YOUR TASK:
Would you copy out each line of the records below that includes the word "datagram"?

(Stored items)
(* ===== verification/FileServer.v ===== *)
(** The file server of Assignment 2 (server.c): the parent that accepts requests, the
    handshake of a child with its client, and the child's sender, a go-back window
    protocol with slow start, congestion avoidance and fast retransmit.

    The sender is a state machine: one step handles one datagram or signal and runs up
    to the next blocking call. *)

From S2P Require Export LinkList Rtt CirQueue.

(** * Data *)

(** An interface of the server: [ip_addr], [mask] and [subnet] in host order. *)
Record socket_info := mk_socket {
  ip_addr : Z;
  mask : Z;
  subnet : Z
}.

Definition MAXIMUM_SOCKET : nat := 10.

(** What goes out to the client.  The header's two fields are in network order; its
    window field is never set, and the client does not read it. *)
Inductive datagram :=
  | PortFrom (child : bool) (port : Z) (* from the child's socket or the listening one *)
  | Hdr (hseq hts : Z)
  | Data (bytes : string)
  | LastInt.

(** Where the window probe returns to. *)
Inductive resume_at := AtTop | AfterTimeout | AfterDuplicates.

Inductive phase :=
  | Awaiting (* recv in the ACK loop *)
  | Probing (k : resume_at) (* pselect for a new window size *)
  | Ended.

Record sender := mk_sender {
  s_queue : CirQueue;
  s_rtt : rtt_info;
  s_rest : string; (* bytes of the file not read yet *)
  s_eof : bool; (* feof(file) *)
  s_copy : data; (* localcopy *)
  s_seqno : Z; (* uint32_t sequence_number *)
  s_head : Z; (* uint32_t head *)
  s_cwnd : Z;
  s_ssh : Z;
  s_cac : Z; (* congestion_avoid_count *)
  s_window : Z; (* sending_window *)
  s_recv_window : Z;
  s_received : Z;
  s_measured : Z; (* uint32_t measure_rtt *)
  s_blocked : bool; (* SIGALRM is masked *)
  s_alarm : Z; (* seconds of the running alarm, 0 when off *)
  s_ticks : nat; (* calls of gettimeofday so far *)
  s_phase : phase;
  s_out : list datagram (* what was sent *)
}.

Definition put_queue (x : CirQueue) (s : sender) : sender :=
  mk_sender x (s_rtt s) (s_rest s) (s_eof s) (s_copy s) (s_seqno s) (s_head s) (s_cwnd s) (s_ssh s) (s_cac s) (s_window s) (s_recv_window s) (s_received s) (s_measured s) (s_blocked s) (s_alarm s) (s_ticks s) (s_phase s) (s_out s).
Definition put_rtt (x : rtt_info) (s : sender) : sender :=
  mk_sender (s_queue s) x (s_rest s) (s_eof s) (s_copy s) (s_seqno s) (s_head s) (s_cwnd s) (s_ssh s) (s_cac s) (s_window s) (s_recv_window s) (s_received s) (s_measured s) (s_blocked s) (s_alarm s) (s_ticks s) (s_phase s) (s_out s).
Definition put_rest (x : string) (s : sender) : sender :=
  mk_sender (s_queue s) (s_rtt s) x (s_eof s) (s_copy s) (s_seqno s) (s_head s) (s_cwnd s) (s_ssh s) (s_cac s) (s_window s) (s_recv_window s) (s_received s) (s_measured s) (s_blocked s) (s_alarm s) (s_ticks s) (s_phase s) (s_out s).
Definition put_eof (x : bool) (s : sender) : sender :=
  mk_sender (s_queue s) (s_rtt s) (s_rest s) x (s_copy s) (s_seqno s) (s_head s) (s_cwnd s) (s_ssh s) (s_cac s) (s_window s) (s_recv_window s) (s_received s) (s_measured s) (s_blocked s) (s_alarm s) (s_ticks s) (s_phase s) (s_out s).
Definition put_copy (x : data) (s : sender) : sender :=
  mk_sender (s_queue s) (s_rtt s) (s_rest s) (s_eof s) x (s_seqno s) (s_head s) (s_cwnd s) (s_ssh s) (s_cac s) (s_window s) (s_recv_window s) (s_received s) (s_measured s) (s_blocked s) (s_alarm s) (s_ticks s) (s_phase s) (s_out s).
Definition put_seqno (x : Z) (s : sender) : sender :=
  mk_sender (s_queue s) (s_rtt s) (s_rest s) (s_eof s) (s_copy s) x (s_head s) (s_cwnd s) (s_ssh s) (s_cac s) (s_window s) (s_recv_window s) (s_received s) (s_measured s) (s_blocked s) (s_alarm s) (s_ticks s) (s_phase s) (s_out s).
Definition put_head (x : Z) (s : sender) : sender :=
  mk_sender (s_queue s) (s_rtt s) (s_rest s) (s_eof s) (s_copy s) (s_seqno s) x (s_cwnd s) (s_ssh s) (s_cac s) (s_window s) (s_recv_window s) (s_received s) (s_measured s) (s_blocked s) (s_alarm s) (s_ticks s) (s_phase s) (s_out s).
Definition put_cwnd (x : Z) (s : sender) : sender :=
  mk_sender (s_queue s) (s_rtt s) (s_rest s) (s_eof s) (s_copy s) (s_seqno s) (s_head s) x (s_ssh s) (s_cac s) (s_window s) (s_recv_window s) (s_received s) (s_measured s) (s_blocked s) (s_alarm s) (s_ticks s) (s_phase s) (s_out s).
Definition put_ssh (x : Z) (s : sender) : sender :=
  mk_sender (s_queue s) (s_rtt s) (s_rest s) (s_eof s) (s_copy s) (s_seqno s) (s_head s) (s_cwnd s) x (s_cac s) (s_window s) (s_recv_window s) (s_received s) (s_measured s) (s_blocked s) (s_alarm s) (s_ticks s) (s_phase s) (s_out s).
Definition put_cac (x : Z) (s : sender) : sender :=
  mk_sender (s_queue s) (s_rtt s) (s_rest s) (s_eof s) (s_copy s) (s_seqno s) (s_head s) (s_cwnd s) (s_ssh s) x (s_window s) (s_recv_window s) (s_received s) (s_measured s) (s_blocked s) (s_alarm s) (s_ticks s) (s_phase s) (s_out s).
Definition put_window (x : Z) (s : sender) : sender :=
  mk_sender (s_queue s) (s_rtt s) (s_rest s) (s_eof s) (s_copy s) (s_seqno s) (s_head s) (s_cwnd s) (s_ssh s) (s_cac s) x (s_recv_window s) (s_received s) (s_measured s) (s_blocked s) (s_alarm s) (s_ticks s) (s_phase s) (s_out s).
Definition put_recv_window (x : Z) (s : sender) : sender :=
  mk_sender (s_queue s) (s_rtt s) (s_rest s) (s_eof s) (s_copy s) (s_seqno s) (s_head s) (s_cwnd s) (s_ssh s) (s_cac s) (s_window s) x (s_received s) (s_measured s) (s_blocked s) (s_alarm s) (s_ticks s) (s_phase s) (s_out s).
Definition put_received (x : Z) (s : sender) : sender :=
  mk_sender (s_queue s) (s_rtt s) (s_rest s) (s_eof s) (s_copy s) (s_seqno s) (s_head s) (s_cwnd s) (s_ssh s) (s_cac s) (s_window s) (s_recv_window s) x (s_measured s) (s_blocked s) (s_alarm s) (s_ticks s) (s_phase s) (s_out s).
Definition put_measured (x : Z) (s : sender) : sender :=
  mk_sender (s_queue s) (s_rtt s) (s_rest s) (s_eof s) (s_copy s) (s_seqno s) (s_head s) (s_cwnd s) (s_ssh s) (s_cac s) (s_window s) (s_recv_window s) (s_received s) x (s_blocked s) (s_alarm s) (s_ticks s) (s_phase s) (s_out s).
Definition put_blocked (x : bool) (s : sender) : sender :=
  mk_sender (s_queue s) (s_rtt s) (s_rest s) (s_eof s) (s_copy s) (s_seqno s) (s_head s) (s_cwnd s) (s_ssh s) (s_cac s) (s_window s) (s_recv_window s) (s_received s) (s_measured s) x (s_alarm s) (s_ticks s) (s_phase s) (s_out s).
Definition put_alarm (x : Z) (s : sender) : sender :=
  mk_sender (s_queue s) (s_rtt s) (s_rest s) (s_eof s) (s_copy s) (s_seqno s) (s_head s) (s_cwnd s) (s_ssh s) (s_cac s) (s_window s) (s_recv_window s) (s_received s) (s_measured s) (s_blocked s) x (s_ticks s) (s_phase s) (s_out s).
Definition put_ticks (x : nat) (s : sender) : sender :=
  mk_sender (s_queue s) (s_rtt s) (s_rest s) (s_eof s) (s_copy s) (s_seqno s) (s_head s) (s_cwnd s) (s_ssh s) (s_cac s) (s_window s) (s_recv_window s) (s_received s) (s_measured s) (s_blocked s) (s_alarm s) x (s_phase s) (s_out s).
Definition put_phase (x : phase) (s : sender) : sender :=
  mk_sender (s_queue s) (s_rtt s) (s_rest s) (s_eof s) (s_copy s) (s_seqno s) (s_head s) (s_cwnd s) (s_ssh s) (s_cac s) (s_window s) (s_recv_window s) (s_received s) (s_measured s) (s_blocked s) (s_alarm s) (s_ticks s) x (s_out s).
Definition put_out (x : list datagram) (s : sender) : sender :=
  mk_sender (s_queue s) (s_rtt s) (s_rest s) (s_eof s) (s_copy s) (s_seqno s) (s_head s) (s_cwnd s) (s_ssh s) (s_cac s) (s_window s) (s_recv_window s) (s_received s) (s_measured s) (s_blocked s) (s_alarm s) (s_ticks s) (s_phase s) x.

RESULT BELOW:
    The sender is a state machine: one step handles one datagram or signal and runs up
Inductive datagram :=
  s_out : list datagram (* what was sent *)
Definition put_out (x : list datagram) (s : sender) : sender :=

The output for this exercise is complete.